Relation of depot-specific adipose inflammation to insulin resistance in human obesity.

BACKGROUND

A low-grade state of adipose tissue inflammation associated with obesity has been linked to mechanisms of systemic metabolic dysfunction. However, the relation of clinical phenotypes to depot-specific inflammation has not been well examined in human obesity.

OBJECTIVE

To characterize the inflammatory status of subcutaneous and visceral fat depots, as assessed by tissue presence of macrophage crown-like structures (CLS) as a hallmark of chronic inflammation, and determine the relation of systemic insulin resistance to inflammatory abnormalities in subcutaneous and visceral fat.

METHODS

We collected adipose tissue simultaneously from subcutaneous and visceral (omental and mesenteric) depots in 92 obese participants (age 42±11 years; BMI30 kg m(-2)) during planned bariatric surgery.
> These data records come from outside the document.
(** X1. [key_alias] finds the alias of a key exactly when the table pairs
    the key with that alias: the match is on the whole name, and a key the
    table does not hold has no alias. *)
Theorem key_alias_lookup (k a : string) :
  (key_alias k = Some a <-> In {| Alias_name := k; Alias_alias := a |} alias_list) /\
  (key_alias k = None <-> ~ In k (map Alias_name alias_list)).
Proof.
  assert (Hnd : NoDup (map Alias_name alias_list)).
  { cbn. repeat constructor; cbn; intuition discriminate. }
  split.
  - split; [apply key_alias_from_in | apply (in_key_alias_from _ _ _ Hnd)].
  - unfold key_alias. generalize alias_list as l.
    induction l as [|x l IH]; cbn [key_alias_from map In]; [tauto|].
    destruct (streq k (Alias_name x)) eqn:Hk.
    + apply streq_true in Hk. split; [discriminate | intros H; exfalso; apply H; auto].
    + apply streq_false in Hk. rewrite IH. intuition congruence.
Qed.

(** ** [vmaf_feature_name] on a buffer larger than its declared size *)

Lemma snprintf_zeroed_prefix (N : nat) (tail : list ascii) (n : Z) (s : string) :
  0 < n <= Z.of_nat N ->
  let t := str_take (n - 1) s in
  snprintf (repeat NUL N ++ tail)%list n s =
    Some (list_ascii_of_string t ++ repeat NUL (N - String.length t) ++ tail)%list.
Proof.
  intros Hn t. unfold snprintf.
  destruct (Z.eqb_spec n 0) as [H0|_]; [lia|]. fold t.
  assert (Ht : strlen t <= n - 1).
  { unfold t. rewrite strlen_str_take by lia. lia. }
  unfold strlen in Ht.
  rewrite !length_app, length_bytes_nat, repeat_length. cbn [List.length].
  destruct (Nat.leb_spec (String.length t + 1) (N + List.length tail)) as [Hle|Hgt];
    [|lia].
  rewrite skipn_app, skipn_repeat, repeat_length.
  replace (String.length t + 1 - N)%nat with 0%nat by lia. cbn [skipn].
  rewrite <- app_assoc. do 2 f_equal.
  replace (N - String.length t)%nat with (S (N - (String.length t + 1))) by lia.
  reflexivity.
Qed.

Section FormatterInLargerBuffer.
Context {E : Externals}.

Lemma vmaf_feature_name_in_buffer (base k ka : string) (val : double)
    (buf : list ascii) (buf_sz : Z) :
  key_alias k = Some ka ->
  1 <= buf_sz < SIZE_MODULUS ->
  buf_sz <= Z.of_nat (List.length buf) ->
  let t := str_take (buf_sz - 2)
             (vmaf_feature_name_alias base ++ "_" ++ ka ++ "_" ++ fmt_g val) in
  vmaf_feature_name base (Some k) val buf buf_sz =
    Some (Ret_buf,
          (list_ascii_of_string t ++
           repeat NUL (Z.to_nat buf_sz - String.length t) ++
           skipn (Z.to_nat buf_sz) buf)%list).
Proof.
  intros Hk HB Hlen t. unfold vmaf_feature_name. rewrite Hk.
  unfold memset. destruct (Z.leb_spec buf_sz (Z.of_nat (List.length buf))); [|lia].
  unfold size_sub. rewrite Z.mod_small by lia.
  destruct (Z.eq_dec buf_sz 1) as [H1|H1].
  - subst t. rewrite H1. unfold snprintf.
    change (1 - 1 =? 0) with true. cbv iota.
    rewrite str_take_nonpos by lia.
    cbn [list_ascii_of_string String.length app]. now rewrite Nat.sub_0_r.
  - rewrite snprintf_zeroed_prefix by lia.
    replace (buf_sz - 1 - 1) with (buf_sz - 2) by lia. reflexivity.
Qed.

End FormatterInLargerBuffer.

Lemma c_string_length_bound (t : string) (rest : list ascii) :
  strlen (c_string (list_ascii_of_string t ++ rest)%list) <= strlen t + strlen (c_string rest).
Proof.
  induction t as [|c t IH]; cbn [list_ascii_of_string app c_string].
  - rewrite strlen_empty. lia.
  - rewrite strlen_String. destruct (Ascii.eqb c NUL).
    + rewrite strlen_empty. pose proof (strlen_nonneg t).
      pose proof (strlen_nonneg (c_string rest)). lia.
    + rewrite strlen_String. lia.
Qed.

Section MoreOfTheFormatter.
Context {E : Externals}.

(** X2. For a key of the alias table, [vmaf_feature_name] writes only within
    the first [buf_sz] bytes of the buffer: the buffer keeps its length,
    the bytes from [buf_sz] on are as they were, the byte at [buf_sz - 1]
    is a terminator, and the C string returned has at most [buf_sz - 2]
    characters. *)
Theorem vmaf_feature_name_stays_in_bounds
    (base k ka : string) (val : double) (buf : list ascii) (buf_sz : Z) :
  key_alias k = Some ka ->
  1 <= buf_sz < SIZE_MODULUS ->
  buf_sz <= Z.of_nat (List.length buf) ->
  exists buf',
    vmaf_feature_name base (Some k) val buf buf_sz = Some (Ret_buf, buf') /\
    List.length buf' = List.length buf /\
    skipn (Z.to_nat buf_sz) buf' = skipn (Z.to_nat buf_sz) buf /\
    nth_error buf' (Z.to_nat (buf_sz - 1)) = Some NUL /\
    strlen (c_string buf') <= Z.max 0 (buf_sz - 2).
Proof.
  intros Hk HB Hlen.
  rewrite (vmaf_feature_name_in_buffer base k ka val buf buf_sz Hk HB Hlen).
  set (t := str_take (buf_sz - 2) _).
  assert (Ht : strlen t <= Z.max 0 (buf_sz - 2)).
  { unfold t. destruct (Z.le_gt_cases (buf_sz - 2) 0).
    - rewrite str_take_nonpos by lia. rewrite strlen_empty. lia.
    - rewrite strlen_str_take by lia. lia. }
  pose proof (strlen_nonneg t) as Ht0. unfold strlen in Ht, Ht0.
  eexists. split; [reflexivity|].
  assert (Hcut : (String.length t + 1 <= Z.to_nat buf_sz)%nat) by lia.
  repeat split.
  - rewrite !length_app, length_bytes_nat, repeat_length, length_skipn. lia.
  - rewrite app_assoc, skipn_app.
    rewrite skipn_all2
      by (rewrite length_app, length_bytes_nat, repeat_length; lia).
    rewrite length_app, length_bytes_nat, repeat_length.
    replace (Z.to_nat buf_sz - (String.length t + (Z.to_nat buf_sz - String.length t)))%nat
      with 0%nat by lia.
    reflexivity.
  - rewrite nth_error_app2 by (rewrite length_bytes_nat; lia).
    rewrite nth_error_app1 by (rewrite length_bytes_nat, repeat_length; lia).
    apply nth_error_repeat. rewrite length_bytes_nat. lia.
  - replace (Z.to_nat buf_sz - String.length t)%nat
      with (S (Z.to_nat buf_sz - String.length t - 1)) by lia.
    cbn [repeat app].
    etransitivity; [apply c_string_length_bound|].
    cbn [c_string]. rewrite Ascii.eqb_refl, strlen_empty. unfold strlen. lia.
Qed.

(** X3. For a key of the alias table, what [vmaf_feature_name] leaves in the
    first [buf_sz] bytes of the buffer does not depend on what the buffer
    held before: it is the string, cut at [buf_sz - 2] characters, and
    terminators up to [buf_sz]. *)
Theorem vmaf_feature_name_clears_buffer
    (base k ka : string) (val : double) (buf1 buf2 : list ascii) (buf_sz : Z) :
  key_alias k = Some ka ->
  1 <= buf_sz < SIZE_MODULUS ->
  buf_sz <= Z.of_nat (List.length buf1) ->
  buf_sz <= Z.of_nat (List.length buf2) ->
  exists b1 b2,
    vmaf_feature_name base (Some k) val buf1 buf_sz = Some (Ret_buf, b1) /\
    vmaf_feature_name base (Some k) val buf2 buf_sz = Some (Ret_buf, b2) /\
    firstn (Z.to_nat buf_sz) b1 = firstn (Z.to_nat buf_sz) b2 /\
    c_string b1 = c_string b2.
Proof.
  intros Hk HB Hlen1 Hlen2.
  rewrite (vmaf_feature_name_in_buffer base k ka val buf1 buf_sz Hk HB Hlen1).
  rewrite (vmaf_feature_name_in_buffer base k ka val buf2 buf_sz Hk HB Hlen2).
  set (t := str_take (buf_sz - 2) _).
  assert (Ht : strlen t <= Z.max 0 (buf_sz - 2)).
  { unfold t. destruct (Z.le_gt_cases (buf_sz - 2) 0).
    - rewrite str_take_nonpos by lia. rewrite strlen_empty. lia.
    - rewrite strlen_str_take by lia. lia. }
  pose proof (strlen_nonneg t) as Ht0. unfold strlen in Ht, Ht0.
  do 2 eexists. split; [reflexivity|]. split; [reflexivity|].
  assert (Hfirst : forall tail,
            firstn (Z.to_nat buf_sz)
              (list_ascii_of_string t ++
               repeat NUL (Z.to_nat buf_sz - String.length t) ++ tail)%list =
            (list_ascii_of_string t ++
             repeat NUL (Z.to_nat buf_sz - String.length t))%list).
  { intros tail. rewrite app_assoc, firstn_app.
    rewrite length_app, length_bytes_nat, repeat_length.
    replace (Z.to_nat buf_sz - (String.length t + (Z.to_nat buf_sz - String.length t)))%nat
      with 0%nat by lia.
    cbn [firstn]. rewrite app_nil_r. apply firstn_all2.
    rewrite length_app, length_bytes_nat, repeat_length. lia. }
  split; [now rewrite !Hfirst|].
  replace (Z.to_nat buf_sz - String.length t)%nat
    with (S (Z.to_nat buf_sz - String.length t - 1)) by lia.
  cbn [repeat app].
  assert (Hcs : forall s r1 r2,
            c_string (list_ascii_of_string s ++ NUL :: r1)%list =
            c_string (list_ascii_of_string s ++ NUL :: r2)%list).
  { induction s as [|a s IH]; intros r1 r2; cbn [list_ascii_of_string app c_string].
    - reflexivity.
    - destruct (Ascii.eqb a NUL); [reflexivity | now rewrite (IH r1 r2)]. }
  apply Hcs.
Qed.

End MoreOfTheFormatter.

(** Witness of X2: a buffer of 16 bytes declared as 8. *)
Lemma vmaf_feature_name_stays_in_bounds_witness :
  exists buf',
    @vmaf_feature_name heap_externals "adm" (Some "motion_force_zero") double_1_0
       (repeat "x"%char 16) 8 = Some (Ret_buf, buf') /\
    List.length buf' = List.length (repeat "x"%char 16) /\
    skipn (Z.to_nat 8) buf' = skipn (Z.to_nat 8) (repeat "x"%char 16) /\
    nth_error buf' (Z.to_nat (8 - 1)) = Some NUL /\
    strlen (c_string buf') <= Z.max 0 (8 - 2).
Proof.
  assert (HB : 1 <= 8 < SIZE_MODULUS) by (vm_compute; split; [discriminate | reflexivity]).
  assert (Hlen : 8 <= Z.of_nat (List.length (repeat "x"%char 16)))
    by (vm_compute; discriminate).
  exact (@vmaf_feature_name_stays_in_bounds heap_externals "adm"
           "motion_force_zero" "force" double_1_0 (repeat "x"%char 16) 8
           eq_refl HB Hlen).
Defined.

(** Witness of X3: a buffer of ['x'] and a buffer of ['y']. *)
Lemma vmaf_feature_name_clears_buffer_witness :
  exists b1 b2,
    @vmaf_feature_name heap_externals "adm" (Some "motion_force_zero") double_1_0
       (repeat "x"%char 16) 16 = Some (Ret_buf, b1) /\
    @vmaf_feature_name heap_externals "adm" (Some "motion_force_zero") double_1_0
       (repeat "y"%char 20) 16 = Some (Ret_buf, b2) /\
    firstn (Z.to_nat 16) b1 = firstn (Z.to_nat 16) b2 /\
    c_string b1 = c_string b2.
Proof.
  assert (HB : 1 <= 16 < SIZE_MODULUS) by (vm_compute; split; [discriminate | reflexivity]).
  assert (H1 : 16 <= Z.of_nat (List.length (repeat "x"%char 16)))
    by (vm_compute; discriminate).
  assert (H2 : 16 <= Z.of_nat (List.length (repeat "y"%char 20)))
    by (vm_compute; discriminate).
  exact (@vmaf_feature_name_clears_buffer heap_externals "adm"
           "motion_force_zero" "force" double_1_0
           (repeat "x"%char 16) (repeat "y"%char 20) 16 eq_refl HB H1 H2).
Defined.

(** ** [snprintfcat] *)

Lemma bytes_app (s t : string) :
  list_ascii_of_string (s ++ t) =
    (list_ascii_of_string s ++ list_ascii_of_string t)%list.
Proof.
  induction s as [|c s IH]; cbn [append list_ascii_of_string app];
    [reflexivity | now rewrite IH].
Qed.

Lemma nul_free_app (s t : string) :
  nul_free s = true -> nul_free t = true -> nul_free (s ++ t) = true.
Proof.
  induction s as [|c s IH]; cbn [append nul_free]; [auto|].
  intros H Ht. apply andb_true_iff in H as [Hc Hs].
  now rewrite Hc, IH.
Qed.

Lemma strnlen_bytes_of_string (c : string) (tail : list ascii) :
  nul_free c = true ->
  forall n, 0 <= n ->
    strnlen_bytes (list_ascii_of_string c ++ NUL :: tail)%list n = Z.min (strlen c) n.
Proof.
  induction c as [|a c IH]; cbn [nul_free list_ascii_of_string app strnlen_bytes];
    intros Hc n Hn.
  - rewrite strlen_empty. change (Ascii.eqb NUL NUL) with true.
    rewrite orb_true_r. lia.
  - apply andb_true_iff in Hc as [Ha Hc]. apply negb_true_iff in Ha.
    rewrite Ha, orb_false_r, strlen_String. pose proof (strlen_nonneg c).
    destruct (Z.leb_spec n 0); [lia|].
    rewrite IH by (assumption || lia). lia.
Qed.

Lemma skipn_bytes_app (s : string) (l : list ascii) (n : nat) :
  (String.length s <= n)%nat ->
  skipn n (list_ascii_of_string s ++ l)%list = skipn (n - String.length s) l.
Proof.
  intros H. rewrite skipn_app, length_bytes_nat.
  rewrite skipn_all2 by (rewrite length_bytes_nat; lia). reflexivity.
Qed.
Using immunohistochemistry, we categorized individuals as CLS(+) or CLS(-) based on the presence or absence, respectively, of macrophage CLS in subcutaneous (CLSs), omental (CLSo) and mesenteric (CLSm) adipose depots.

RESULTS

The majority of participants exhibited adipose tissue inflammation manifest by the presence of CLS (CLS(+)) in both subcutaneous and intra-abdominal visceral depots. CLS status in subcutaneous fat was highly sensitive and modestly specific for inflammation of visceral fat. In multivariable models, plasma insulin and homeostatis model assessment levels were positively associated with CLS(+) status in all depots independent of age, waist circumference, BMI and type 2 diabetes, and worsened with the increasing number of adipose regions involved.

CONCLUSIONS

In severely obese participants, systemic insulin resistance is linked to adipose inflammation in both subcutaneous and visceral depots. The findings suggest that examination of subcutaneous regions that are more easily accessible by transcutaneous biopsy may prove useful in clinical studies designed to investigate adipose phenotypes in relation to human disease.